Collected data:
Lemma cache_get_ok c id :
  cache_wf c -> exists c', cache_get id c = (c', Ok (entry_page <$> cached c !! id)) /\ cache_wf c' /\ cached c' = cached c.
Proof.
  intros W. destruct (on_shard_ok c id (shard_get id) W) as (s & Ws & Hc & Hr & Hk).
  destruct (shard_get_ok s id Ws) as (s' & E & Hs). destruct (same_pages_ok s s' Hs Ws) as [W' C'].
  destruct (Hk s' _ E W') as (c' & E' & Wc & _ & Hl); [by rewrite C'|]. exists c'. rewrite Hc by done. split_and!; [done|done|].
  apply map_eq. intros j. rewrite Hl. case_decide; [by rewrite C', Hc|done].
Qed.

(** One page changes; all others stay. *)
Lemma on_shard_one {A} c id (m : cache_op PageCacheShard A) (F : option CacheEntry -> option CacheEntry) (a : option CacheEntry -> A) :
  cache_wf c ->
  (forall s, wf s -> exists s', m s = (s', Ok (a (contents s !! id))) /\ wf s' /\ contents s' = partial_alter F id (contents s)) ->
  exists c', on_shard id m c = (c', Ok (a (cached c !! id))) /\ cache_wf c' /\ cached c' = partial_alter F id (cached c).
Proof.
  intros W Hm. destruct (on_shard_ok c id m W) as (s & Ws & Hc & Hr & Hk). destruct (Hm s Ws) as (s' & E & W' & C').
  destruct (Hk s' _ E W') as (c' & E' & Wc & _ & Hl).
  { intros j. rewrite C'. destruct (decide (j = id)) as [->|Hj]; [done|]. rewrite lookup_partial_alter_ne by done. apply Hr. }
  exists c'. rewrite Hc by done. split_and!; [done|done|]. apply map_eq. intros j. rewrite Hl.
  destruct (decide (j = id)) as [->|Hj].
  - by rewrite decide_True, C', !lookup_partial_alter_eq, Hc by done.
  - rewrite lookup_partial_alter_ne by done. case_decide; [|done]. by rewrite C', lookup_partial_alter_ne, Hc.
Qed.

Lemma cache_mark_dirty_ok c id :
  cache_wf c -> exists c', cache_mark_dirty id c = (c', Ok tt) /\ cache_wf c' /\ cached c' = alter (set_dirty true) id (cached c).
Proof.
  intros W. apply (on_shard_one c id _ _ (fun _ => tt) W). intros s Ws.
  destruct (shard_mark_dirty_ok s id Ws) as (s' & E & W' & C' & _). eauto.
Qed.

Lemma cache_mark_clean_ok c id :
  cache_wf c -> exists c', cache_mark_clean id c = (c', Ok tt) /\ cache_wf c' /\ cached c' = alter (set_dirty false) id (cached c).
Proof.
  intros W. apply (on_shard_one c id _ _ (fun _ => tt) W). intros s Ws.
  destruct (shard_mark_clean_ok s id Ws) as (s' & E & W' & C' & _). eauto.
Qed.

Lemma cache_pin_ok c id :
  cache_wf c -> exists c', cache_pin id c = (c', Ok (bool_decide (is_Some (cached c !! id)))) /\ cache_wf c' /\ cached c' = alter pin_entry id (cached c).
Proof.
  intros W. apply (on_shard_one c id _ _ (fun o => @bool_decide (is_Some o) (is_Some_dec o)) W). intros s Ws.
  destruct (shard_pin_ok s id Ws) as (s' & E & W' & C' & _). eauto.
Qed.

Lemma cache_unpin_ok c id :
  cache_wf c -> exists c', cache_unpin id c = (c', Ok (match cached c !! id with Some e => (0 <? pin_count e)%nat | None => false end)) /\
    cache_wf c' /\ cached c' = alter unpin_entry id (cached c).
Proof.
  intros W. apply (on_shard_one c id _ _ (fun o => match o with Some e => (0 <? pin_count e)%nat | None => false end) W). intros s Ws.
  destruct (shard_unpin_ok s id Ws) as (s' & E & W' & C' & _). eauto.
Qed.

Lemma cache_remove_ok c id :
  cache_wf c -> exists c', cache_remove id c = (c', Ok (entry_page <$> cached c !! id)) /\ cache_wf c' /\ cached c' = base.delete id (cached c).
Proof.
  intros W. apply (on_shard_one c id _ _ (fun o => entry_page <$> o) W). intros s Ws.
  destruct (shard_remove_ok s id Ws) as (s' & E & W' & C' & _). eauto.
Qed.
Lemma batch_tidy pages dw : Forall page_outside pages -> Forall tidy (batch_writes pages dw).
Proof.
  intros Hp. assert (Hh : forall ps, Forall page_outside ps -> Forall tidy (map home_write ps)).
  { intros ps H. apply Forall_fmap. eapply Forall_impl; [exact H|]. intros pg Hpg. right. by exists pg. }
  assert (Hz : forall ws, Forall in_zone_write ws -> Forall tidy ws) by (intros ws H; eapply Forall_impl; [exact H|by left]).
  unfold batch_writes. destruct dw; [|by apply Hh]. apply Forall_app. split.
  - apply Forall_concat, Forall_fmap. eapply Forall_impl; [exact (frames_of_ok pages Hp)|]. intros chunk Hc. cbn.
    change (Forall tidy ([frame_write crc32 chunk] ++ map home_write chunk)). apply Forall_app. split; [by apply Hz, frame_write_in_zone|]. apply Hh, Hc.
  - destruct (bool_decide _); [constructor|]. apply Hz, clear_writes_in_zone.
Qed.

End file.

(** ** The pages a batch leaves *)

Definition in_page (id i : Z) : Prop := id * PAGE_SIZE <= i < (id + 1) * PAGE_SIZE.

Lemma home_write_byte pg i : zlen pg.2 = PAGE_SIZE -> ~ in_page pg.1 i -> zget (home_write pg).2 (i - (home_write pg).1) = None.
Proof. intros Hl Hi. unfold in_page in Hi. apply zget_None. cbn [home_write fst snd]. rewrite Hl. lia. Qed.
(** Writing a slot leaves the pages alone. *)
Lemma slot_write_homes b off slot :
  zone_end <= zlen b -> off = 0 \/ off = 4096 -> zlen slot = 4096 -> homes_kept b (write_at b off slot) /\
  superblock_zone (write_at b off slot) = splice (superblock_zone b) off slot.
Proof.
  intros Hb Ho Hs. destruct zone_numbers as (_ & _ & E & EP). assert (Hl : zlen (write_at b off slot) = zlen b).
  { rewrite zlen_write_at by lia. rewrite Hs. cbn [Z.eqb]. lia. }
  assert (Hbyte : forall i, file_byte (write_at b off slot) i = default (file_byte b i) (zget slot (i - off))) by (intros; apply file_byte_write_at; lia).
  split; [split; [done|split]|].
  - apply zone_same; [lia|lia|]. intros i Hi. unfold in_zone in Hi. destruct zone_numbers as (EZ & _). rewrite Hbyte, zget_None by lia. done.
  - intros id ([Hu _] & H0 & Ho'). unfold page_at. rewrite Hl. destruct (Z.leb_spec ((id + 1) * PAGE_SIZE) (zlen b)); [|done].
    apply f_equal. apply slice_same; try lia. intros i Hi. rewrite Hbyte, zget_None by lia. done.
  - unfold superblock_zone. rewrite superblock_zone_size.
    rewrite <-(slice_all (splice (slice b 0 8192) off slot) 8192) by (rewrite zlen_splice, zlen_slice; lia).
    apply slice_same; try lia; [rewrite zlen_splice, zlen_slice; lia|]. intros i Hi.
    rewrite Hbyte, file_byte_splice by (rewrite ?zlen_slice; lia). rewrite file_byte_slice by lia. done.
Qed.
End superblocks.

(** ** Publishing the header *)

#[local] Existing Instances step_preorder onward_preorder same_rest_preorder.

Section pager.
Context (crc32 : bytes -> Z) (crc32_u32 : forall b, u32_ok (crc32 b)).
Context (iter : gmap Z nat -> list (Z * nat)) (iter_perm : forall m, iter m ≡ₚ map_to_list m).
Context {W : Type} `{WalBarrier W} (accepts : W -> Prop) (fresh : W -> Z -> bool) (Hlog : log_accepts accepts fresh) (Hcalm : log_calm (W := W)).
Implicit Types s : Pager W.
Abbreviation ready := (ready accepts).

Lemma coherent_homes s f :
  coherent s -> homes_kept (live (file s)) (live f) -> coherent (set_file f s) /\ same_held s (set_file f s).
Proof.
  intros Hs (Hl & _ & Hk). split.
  - split; cbn [cache set_file file config freelist]; [apply Hs| |apply Hs|apply Hs|].
    + destruct (co_file s Hs). split; by rewrite Hl.
    + intros id e Ee Ed Hh. rewrite Hk by done. by apply (co_clean s Hs).
  - intros j Hj. unfold held, view. cbn [cache set_file file]. by rewrite Hk.
Qed.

**PROBLEM DETAILS**
Repeat the entries verbatim through the line with "intros W. destruct".

**RESPONSE AREA**
Lemma cache_get_ok c id :
  cache_wf c -> exists c', cache_get id c = (c', Ok (entry_page <$> cached c !! id)) /\ cache_wf c' /\ cached c' = cached c.
Proof.
  intros W. destruct (on_shard_ok c id (shard_get id) W) as (s & Ws & Hc & Hr & Hk).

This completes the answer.